Vessel noise recorded by the A-tag primarily consisted of ultrasonic components that are audible to finless porpoises34,34,36,37. Our method enabled efficient detection of both click trains and vessel noise events from the same dataset, facilitating assessments of acoustic impacts on finless porpoises. The accuracy of the machine learning model for classifying vessel noise was high for the training dataset (Table 4). However, accuracy declined on the test dataset (Table 5), likely due to site-specific differences in vessel noise characteristics, such as vessel type, size, and speed50,51,52,53,54, and variation in background noise that can influence signal masking. The test dataset included a relatively small number of vessel noise events, which may have limited the robustness of the evaluation. In particular, the vessel noise classification model exhibited perfect precision but very low recall, suggesting that the model may have learned overly strict classification criteria, thereby failing to detect many true vessel noise events. Although vessel type and speed were not visually assessed, the performance drop in classification suggests major site-specific differences in vessel noise characteristics. The training site in Mikawa Bay is near a busy ferry route and fishing port with frequent small-vessel traffic, whereas the Seto Inland Sea test site is used mainly by large vessels and has fewer fishing boats. The low recall observed in the test data may also have resulted from overfitting to the acoustic features specific to the training environment. In particular, the training data included frequent broadband impulsive noise from snapping shrimp, resulting in a higher background noise level than the test data25. This environmental contrast may have led the model to overfit to site-specific acoustic features, resulting in reduced recall on the test dataset. To improve generalization, it is essential to train the model using a more diverse dataset that includes vessel noise recorded under varying conditions, such as different sites, background noise levels, and vessel types. In addition, incrementally updating the model with newly collected data may help develop a more robust machine learning model that can adapt to site-specific differences in acoustic characteristics.

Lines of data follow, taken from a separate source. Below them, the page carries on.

Definition convertToolCall (tc : ToolCall.t) : openai.ChatCompletionMessageToolCallParam :=
  let argsJSON := Json.print (to_json (map_value (ToolCall.Parameters tc))) in
  {| openai.tcp_ID := ToolCall.ID tc;
     openai.tcp_Type := "function";
     openai.tcp_Function := {| openai.fp_Name := ToolCall.Name tc;
                               openai.fp_Arguments := argsJSON |} |}.

(** The body of the first loop of [Chat]: what one message appends to
    [openaiMessages].  A role outside the four cases appends nothing. *)
Definition convertMessage (msg : Message.t) : list openai.ChatCompletionMessageParamUnion :=
  let role := Message.Role msg in
  if String.eqb role RoleSystem then [openai.SystemMessage (Message.Content msg)]
  else if String.eqb role RoleUser then [openai.UserMessage (Message.Content msg)]
  else if String.eqb role RoleAssistant then
    if (0 <? length (Message.ToolCalls msg))%nat then
      [openai.OfAssistant
         {| openai.am_Content := None;
            openai.am_ToolCalls := map convertToolCall (Message.ToolCalls msg) |}]
    else [openai.AssistantMessage (Message.Content msg)]
  else if String.eqb role RoleTool then
    [openai.ToolMessage (Message.Content msg) (Message.ToolCallID msg)]
  else [].

Definition convertTool (tool : Tool.t) : openai.ChatCompletionToolParam :=
  {| openai.tp_Type := "function";
     openai.tp_Function := {| openai.fd_Name := Tool.Name tool;
                              openai.fd_Description := Some (Tool.Description tool);
                              openai.fd_Parameters := Tool.Parameters tool |} |}.
Lemma arms_at_zero_quiet {A} (m : M A) :
  events_all not_input_on m -> arms_at_zero m.
Proof. intros H s d. apply on_at_zero_without_on, H. Qed.

Lemma arms_at_zero_bind {A B} (m : M A) (f : A -> M B) :
  arms_at_zero m -> (forall a, arms_at_zero (f a)) -> arms_at_zero (bind m f).
Proof.
  intros Hm Hf s d. unfold bind. specialize (Hm s).
  destruct (m s) as [[a|e|] s1 evs1]; cbn [events] in *; try apply Hm.
  specialize (Hf a s1). destruct (f a s1) as [r s2 evs2]. cbn [events] in *.
  now rewrite on_at_zero_app, Hm, Hf.
Qed.

Lemma arms_at_zero_try_except {A} (m : M A) (handler : exn -> option (M A)) :
  arms_at_zero m ->
  (forall e h, handler e = Some h -> arms_at_zero h) ->
  arms_at_zero (try_except m handler).
Proof.
  intros Hm Hh s d. unfold try_except. specialize (Hm s).
  destruct (m s) as [[a|e|] s1 evs1]; cbn [events] in *; try apply Hm.
  destruct (handler e) as [h|] eqn:He; [|apply Hm].
  specialize (Hh e h He s1). destruct (h s1) as [r s2 evs2]. cbn [events] in *.
  now rewrite on_at_zero_app, Hm, Hh.
Qed.

Lemma arms_at_zero_try_finally {A} (m : M A) (fin : M unit) :
  arms_at_zero m -> arms_at_zero fin -> arms_at_zero (try_finally m fin).
Proof.
  intros Hm Hf s d. unfold try_finally. specialize (Hm s).
  destruct (m s) as [r s1 evs1]. specialize (Hf s1). cbn [events] in *.
  destruct r; try apply Hm;
    destruct (fin s1) as [[[]|e'|] s2 evs2]; cbn [events] in *;
    now rewrite on_at_zero_app, Hm, Hf.
Qed.

Lemma loop_not_input_on (E : env) (fuel : nat) (start_time next_log_time : Q) :
  events_all not_input_on (loop E fuel start_time next_log_time).
Proof.
  revert next_log_time. induction fuel as [|fuel IH]; intros next_log_time;
    cbn [loop]; (apply events_all_bind; [apply events_all_get_self | intros o]);
    (destruct (running o); [|apply events_all_ret]).
  - apply events_all_timeout.
  - apply events_all_bind; [|intros next'; apply IH].
    unfold tick, time_time, measure. repeat invariant_step.
Qed.

(** What [run] does once the output has been enabled. *)
Lemma session_logging_not_input_on (E : env) (fuel : nat) :
  events_all not_input_on (session_logging E fuel).
Proof.
  unfold session_logging, initialize_log_file, time_time.
  repeat first [ apply loop_not_input_on | invariant_step ].
Qed.

Lemma arms_at_zero_session (E : env) (fuel : nat) :
  arms_at_zero (session E fuel).
Proof.
  intros s d.
  change (session E fuel)
    with (bind (call E GetModel) (fun _ =>
          bind (print MsgConnected) (fun _ =>
          bind (call E GetStatus) (fun _ =>
          bind (print MsgStatus) (fun _ =>
          bind (print MsgSettingMode) (fun _ =>
          bind (call E (SetCurrent 0)) (fun _ =>
          bind (print MsgTurningOn) (fun _ =>
          bind (call E InputOn) (fun _ => session_logging E fuel))))))))).
  cbv [bind call print]. cbn [self calls].
  destruct (fault E (calls s)); [reflexivity|]. cbn [self calls app].
  destruct (fault E (S (calls s))); [reflexivity|]. cbn [self calls app].
  destruct (fault E (S (S (calls s)))); [reflexivity|]. cbn [self calls app].
  destruct (fault E (S (S (S (calls s))))); [reflexivity|].
  pose proof (session_logging_not_input_on E fuel
                (mkState (self s) (S (S (S (S (calls s))))))) as Hrest.
  destruct (session_logging E fuel _) as [r s' evs]. cbn [events app] in *.
  cbn [on_at_zero apply_event setpoint output]. cbn.
  now apply on_at_zero_without_on.
Qed.

(** X18.  Wherever [run] is stopped and whatever state the load was in
    before, [input.on()] is only ever issued right after the load accepted a
    setpoint of 0 A: the output is never enabled onto a current left over from
    an earlier session. *)
Theorem run_enables_output_at_zero (E : env) (fuel : nat) (s : state)
  (d : device) :
  on_at_zero d (events (run E fuel s)) = true.
Proof.
  revert s d. change (arms_at_zero (run E fuel)). unfold run, guarded.
  apply arms_at_zero_bind;
    [apply arms_at_zero_quiet; invariant_step | intros _].
  apply arms_at_zero_try_finally.
  - apply arms_at_zero_try_except.
    + unfold with_KELSerial.
      apply arms_at_zero_bind;
        [apply arms_at_zero_quiet; invariant_step | intros o].
      apply arms_at_zero_bind;
        [apply arms_at_zero_quiet; invariant_step | intros _].
      apply arms_at_zero_bind;
        [apply arms_at_zero_quiet; invariant_step | intros _].
      apply arms_at_zero_try_finally; [apply arms_at_zero_session|].
      apply arms_at_zero_quiet. unfold release. repeat invariant_step.
    + intros e h He. apply arms_at_zero_quiet.
      now apply (run_handler_events_all not_input_on e).
  - apply arms_at_zero_quiet. now apply cleanup_events_all.
Qed.
(** * medicosdoc_scraper: a shallow embedding and its verified properties

    The development follows [src/medicosdoc_scraper.py].  Python values that
    come out of [json.loads] are modelled by the inductive type [json];
    Python [str] is a list of Unicode code points; exceptions are explicit
    ([result]); HTTP requests, generator yields and stream writes are the
    operations of a small resumption monad ([prog]), so that a generator is
    a suspended program that only runs when it is iterated.  The entry
    points ([main], [run_specialties]) come after the writer, and with them
    the validation of [src/run_from_config.py].

    Library code the module imports is modelled from CPython 3.11
    ([urllib.parse], [csv], [str] methods).  What depends on large tables or
    on third-party parsers (Unicode normalisation, [ipaddress], [bs4],
    [json.loads]) is an operation of the class [Runtime], and so are the
    encoding of the standard output and the line separator of the
    platform.  A text stream encodes what it is given: a write raises
    UnicodeEncodeError on text its encoding does not take. *)

From Stdlib Require Import List ZArith NArith Lia Bool String Ascii.
From Stdlib Require Import DecimalString SpecFloat Sorted.
Import ListNotations.

Set Implicit Arguments.

(** ** Python strings *)

Definition pystr := list N.

Definition ord (a : ascii) : N := N_of_ascii a.

Definition str (s : string) : pystr := map ord (list_ascii_of_string s).
Arguments str : simpl never.

Definition str_eqb (a b : pystr) : bool :=
  if list_eq_dec N.eq_dec a b then true else false.

Definition char_in (c : N) (s : pystr) : bool := existsb (N.eqb c) s.

Fixpoint startswith (s p : pystr) : bool :=
  match p, s with
  | [], _ => true
  | c :: p', d :: s' => N.eqb c d && startswith s' p'
  | _ :: _, [] => false
  end.

(** [needle in hay] for two strings. *)
Fixpoint str_in (needle hay : pystr) : bool :=
  startswith hay needle ||
  match hay with
  | [] => false
  | _ :: hay' => str_in needle hay'
  end.

Fixpoint lstrip_by (p : N -> bool) (s : pystr) : pystr :=
  match s with
  | [] => []
  | c :: s' => if p c then lstrip_by p s' else s
  end.

Definition rstrip_by (p : N -> bool) (s : pystr) : pystr :=
  rev (lstrip_by p (rev s)).

Definition strip_by (p : N -> bool) (s : pystr) : pystr :=
  rstrip_by p (lstrip_by p s).

(** [str.isspace] on one character: the code points CPython's
    [_PyUnicode_IsWhitespace] accepts. *)
Definition isspace (c : N) : bool :=
  ((9 <=? c) && (c <=? 13) || (28 <=? c) && (c <=? 32)
   || (c =? 133) || (c =? 160) || (c =? 5760)
   || (8192 <=? c) && (c <=? 8202)
   || (c =? 8232) || (c =? 8233) || (c =? 8239) || (c =? 8287)
   || (c =? 12288))%N.

(** [s.strip()] *)
Definition strip (s : pystr) : pystr := strip_by isspace s.

Definition is_ascii (c : N) : bool := (c <? 128)%N.

(** [s.encode("ascii", "ignore").decode("ascii")] *)
Definition encode_ascii_ignore (s : pystr) : pystr := filter is_ascii s.

Definition lower_char (c : N) : N :=
  if ((65 <=? c) && (c <=? 90))%N then (c + 32)%N else c.

(** [s.lower()]; the embedding applies it to ASCII text only, where it
    changes the letters A-Z and nothing else. *)
Definition lower (s : pystr) : pystr := map lower_char s.

(** [s.find(c)] for a one-character [c]: the index, or [None] for -1. *)
Fixpoint find_char (c : N) (s : pystr) : option nat :=
  match s with
  | [] => None
  | d :: s' => if N.eqb c d then Some O
               else option_map S (find_char c s')
  end.

(** [s.replace(c, empty)]: every occurrence of [c] removed *)
Definition remove_char (c : N) (s : pystr) : pystr :=
  filter (fun d => negb (N.eqb c d)) s.

(** [s.split(c)] for a one-character separator. *)
Fixpoint split_on (c : N) (s : pystr) : list pystr :=
  match s with
  | [] => [[]]
  | d :: s' =>
      if N.eqb c d then [] :: split_on c s'
      else match split_on c s' with
           | [] => [[d]]
           | seg :: segs => (d :: seg) :: segs
           end
  end.

(** [sep.join(parts)] *)
Fixpoint join (sep : pystr) (parts : list pystr) : pystr :=
  match parts with
  | [] => []
  | [p] => p
  | p :: rest => p ++ sep ++ join sep rest
  end.

(** [s.split(c, 1)] when [c in s]: the text before and after the first [c]. *)
Definition split_once (c : N) (s : pystr) : option (pystr * pystr) :=
  match find_char c s with
  | Some i => Some (firstn i s, skipn (S i) s)
  | None => None
  end.

(** [str(n)] for an [int] *)
Definition str_of_int (n : Z) : pystr :=
  str (NilZero.string_of_int (Z.to_int n)).

(** ** Exceptions and results *)

Inductive exn : Type :=
| ValueError (msg : pystr)
| RuntimeError (msg : pystr)
| KeyError (key : pystr)
| TypeError (msg : pystr)
| AttributeError (msg : pystr)
| OverflowError (msg : pystr)
| UnicodeEncodeError (msg : pystr)      (* a ValueError, by its class *)
| LibraryError (name : pystr).   (* raised by requests, bs4 or json *)

(** [str(e)] *)
Definition message (e : exn) : pystr :=
  match e with
  | ValueError msg | RuntimeError msg | TypeError msg
  | AttributeError msg | OverflowError msg | UnicodeEncodeError msg
  | LibraryError msg => msg
  | KeyError key => str "'" ++ key ++ str "'"
  end.

Inductive result (A : Type) : Type :=
| Ok (a : A)
| Err (e : exn).
Arguments Ok {A} a.
Arguments Err {A} e.

Definition rbind {A B} (r : result A) (f : A -> result B) : result B :=
  match r with
  | Ok a => f a
  | Err e => Err e
  end.

Declare Scope result_scope.
Delimit Scope result_scope with result.
Notation "x <- e ;; k" := (rbind e (fun x => k))
  (at level 61, e at next level, right associativity) : result_scope.
Notation "' pat <- e ;; k" := (rbind e (fun x => match x with pat => k end))
  (at level 61, pat pattern, e at next level, right associativity)
  : result_scope.

(** ** JSON values, as [json.loads] builds them *)

#[local] Unset Elimination Schemes.
Inductive json : Type :=
| JNull
| JBool (b : bool)
| JInt (n : Z)
| JFloat (f : spec_float)
| JStr (s : pystr)
| JList (items : list json)
| JObj (fields : list (pystr * json)).
#[local] Set Elimination Schemes.

Definition pydict := list (pystr * json).

(** The items of a dict in insertion order; a key is bound to the first
    pair that carries it. *)
Fixpoint lookup (k : pystr) (d : pydict) : option json :=
  match d with
  | [] => None
  | (k', v) :: d' => if str_eqb k k' then Some v else lookup k d'
  end.

(** [bool(v)] *)
Definition truthy (v : json) : bool :=
  match v with
  | JNull => false
  | JBool b => b
  | JInt n => negb (n =? 0)%Z
  | JFloat (S754_zero _) => false
  | JFloat _ => true
  | JStr s => negb (Nat.eqb (List.length s) 0)
  | JList l => negb (Nat.eqb (List.length l) 0)
  | JObj d => negb (Nat.eqb (List.length d) 0)
  end.

(** [a or b] *)
Definition py_or (a b : json) : json := if truthy a then a else b.

(** [type(v).__name__] *)
Definition type_name (v : json) : pystr :=
  match v with
  | JNull => str "NoneType"
  | JBool _ => str "bool"
  | JInt _ => str "int"
  | JFloat _ => str "float"
  | JStr _ => str "str"
  | JList _ => str "list"
  | JObj _ => str "dict"
  end.

Definition no_attribute (v : json) (attr : string) : exn :=
  AttributeError (str "'" ++ type_name v ++ str "' object has no attribute '"
                  ++ str attr ++ str "'").

(** [v.get(k, default)]: only a dict has the method. *)
Definition get_default (v : json) (k : pystr) (default : json) : result json :=
  match v with
  | JObj d => Ok (match lookup k d with Some x => x | None => default end)
  | _ => Err (no_attribute v "get")
  end.

(** [v.get(k)] *)
Definition get (v : json) (k : pystr) : result json := get_default v k JNull.

(** [v[k]] for a string key: a dict answers or raises [KeyError]; a list
    or a string takes integer indices only; nothing else is subscriptable. *)
Definition getitem (v : json) (k : pystr) : result json :=
  match v with
  | JObj d => match lookup k d with
              | Some x => Ok x
              | None => Err (KeyError k)
              end
  | JList _ =>
      Err (TypeError (str "list indices must be integers or slices, not str"))
  | JStr _ =>
      Err (TypeError (str "string indices must be integers, not 'str'"))
  | _ => Err (TypeError (str "'" ++ type_name v
                         ++ str "' object is not subscriptable"))
  end.

(** [iter(v)], as a [for] loop or [yield from] consumes it. *)
Definition iterate (v : json) : result (list json) :=
  match v with
  | JList items => Ok items
  | JObj d => Ok (map (fun kv => JStr (fst kv)) d)
  | JStr s => Ok (map (fun c => JStr [c]) s)
  | _ => Err (TypeError (str "'" ++ type_name v
                         ++ str "' object is not iterable"))
  end.

(** [range(a, b)] *)
Definition py_range (a b : Z) : list Z :=
  map (fun i => (a + Z.of_nat i)%Z) (seq 0 (Z.to_nat (b - a))).

(** ** Text encodings

    A text stream encodes what is written to it; text its encoding does
    not take makes [write] raise UnicodeEncodeError. *)

(** An encoding together with its error handler: the name and the reason
    are those the error of a rejected text carries. *)
Record Codec : Type := {
  codec_name : pystr;
  codec_takes : N -> bool;
  codec_reason : pystr
}.

Definition is_surrogate (c : N) : bool := ((55296 <=? c) && (c <=? 57343))%N.

(** UTF-8 with the strict handler: every code point but the surrogates,
    which [json.loads] lets into a [str] when they come unpaired. *)
Definition utf_8 : Codec :=
  {| codec_name := str "utf-8";
     codec_takes := fun c => negb (is_surrogate c);
     codec_reason := str "surrogates not allowed" |}.

(** Whether a stream with that encoding takes the character.  The ASCII
    characters are taken whatever the encoding: the encodings a text
    stream of CPython has are ASCII-compatible. *)
Definition encodable (codec : Codec) (c : N) : bool :=
  is_ascii c || codec_takes codec c.

(** The length of the longest prefix whose characters satisfy [p]. *)
Fixpoint span (p : N -> bool) (s : pystr) : nat :=
  match s with
  | c :: s' => if p c then S (span p s') else O
  | [] => O
  end.

Definition hex_digit (d : N) : N := (if d <? 10 then 48 + d else 87 + d)%N.

(** [n] in hexadecimal, in lower case, on [digits] digits. *)
Fixpoint hex (digits : nat) (n : N) : pystr :=
  match digits with
  | O => []
  | S k => hex k (n / 16)%N ++ [hex_digit (n mod 16)%N]
  end.

(** A character as the message of a UnicodeEncodeError shows it. *)
Definition escaped (c : N) : pystr :=
  if (c <? 256)%N then [92; 120]%N ++ hex 2 c
  else if (c <? 65536)%N then [92; 117]%N ++ hex 4 c
  else [92; 85]%N ++ hex 8 c.

(** The error for the [count] characters from position [start] on, [c]
    being the first of them. *)
Definition encode_error (codec : Codec) (c : N) (start count : nat) : exn :=
  UnicodeEncodeError
    (str "'" ++ codec_name codec ++ str "' codec can't encode "
     ++ (if Nat.eqb count 1
         then str "character '" ++ escaped c ++ str "' in position "
              ++ str_of_int (Z.of_nat start)
         else str "characters in position " ++ str_of_int (Z.of_nat start)
              ++ str "-" ++ str_of_int (Z.of_nat (start + count - 1)))
     ++ str ": " ++ codec_reason codec).

(** Encoding a text whose first [pos] characters were taken: [None] when
    the rest is taken too, otherwise the error, which names the first run
    of characters the encoding does not take. *)
Fixpoint encode_from (codec : Codec) (pos : nat) (txt : pystr) : option exn :=
  match txt with
  | [] => None
  | c :: rest =>
      if encodable codec c then encode_from codec (S pos) rest
      else Some (encode_error codec c pos
                   (S (span (fun d => negb (encodable codec d)) rest)))
  end.

(** What [encoder.encode(txt)] raises, if anything. *)
Definition encode (codec : Codec) (txt : pystr) : option exn :=
  encode_from codec 0 txt.

(** ** The library operations the module relies on *)

Class Runtime : Type := {
  (** [unicodedata.normalize("NFKD", s)] and [("NFKC", s)] *)
  normalize_NFKD : pystr -> pystr;
  normalize_NFKC : pystr -> pystr;
  (** [urllib.parse._check_bracketed_host(hostname)], which consults
      [ipaddress]: [None] when it returns, otherwise the message of the
      [ValueError] it raises *)
  check_bracketed_host : pystr -> option pystr;
  (** [int(s)] for a string *)
  int_of_str : pystr -> result Z;
  (** [str(v)] for a float, a list or a dict *)
  repr_value : json -> pystr;
  (** [json.loads(s)] and [json.dumps(v, indent=2, ensure_ascii=False)] *)
  json_loads : pystr -> result json;
  json_dumps : json -> pystr;
  (** [BeautifulSoup(html, "html.parser").find("script", id="__NEXT_DATA__")]:
      [None] when there is no such tag, otherwise the tag's [.string] *)
  find_next_data : pystr -> option (option pystr);
  (** the encoding and error handler of [sys.stdout], which the
      environment chooses *)
  stdout_codec : Codec;
  (** [os.linesep], which a text file opened without [newline=] writes
      for every line feed *)
  linesep : pystr
}.

Section TextNormalizer.
Context {R : Runtime}.
Local Open Scope result_scope.

(** The string part of [_normalize_text]. *)
Definition normalize_str (s : pystr) : pystr :=
  let normalized := normalize_NFKD s in
  let ascii_only := encode_ascii_ignore normalized in
  strip (lower ascii_only).

(** [_normalize_text(value)]: [or] replaces a falsy value by the empty text;
    [unicodedata.normalize] rejects what is not a [str]. *)
Definition _normalize_text (value : json) : result pystr :=
  match py_or value (JStr []) with
  | JStr s => Ok (normalize_str s)
  | v => Err (TypeError (str "normalize() argument 2 must be str, not "
                         ++ type_name v))
  end.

Combining the rule-based filter and machine learning model developed in this study significantly reduced analysis time compared to manual analysis. The combined approach, which first removes noise using the rule-based filter and then applies a machine learning model, achieved over 90% accuracy in detecting click trains and vessel noise on the training dataset. Furthermore, when applied to data from different sites not included in the model development, the method maintained relatively high accuracy for detecting finless porpoise click trains, demonstrating its generalizability. Further research is needed to evaluate the generalizability of the proposed detection method under various background noise conditions and among different populations of finless porpoises. This method was specifically designed for the A-tag. However, the rule-based filter using the pulse intervals, number of clicks in a click train and the SPLR to separate Phocoenidae out of Delphinidae can be applied to other pulse event recorders. The unique feature of A-tag is to separate sound source by the time difference of arrival between two hydrophones. Criteria based on time difference of arrival information provide the rule-based filter with an additional function of source separation. Therefore, although the filter is specifically optimized for the A-tag system, its core framework can be adapted to other devices with suitable modifications. The proposed approach in this study provides a scalable framework for ecological studies of finless porpoises, vessel noise impact assessments, and broader applications in passive acoustic monitoring of other small cetacean species and anthropogenic noise.
Data availability
The rule-based filter and model are currently being prepared for use on the website. The data used is available from the corresponding author upon reasonable request.
References
Bayrakci, G., & Klingelhoefer, F. (Eds.). Noisy Oceans: Monitoring Seismic and Acoustic Signals in the Marine Environmen. (Wiley, 2023)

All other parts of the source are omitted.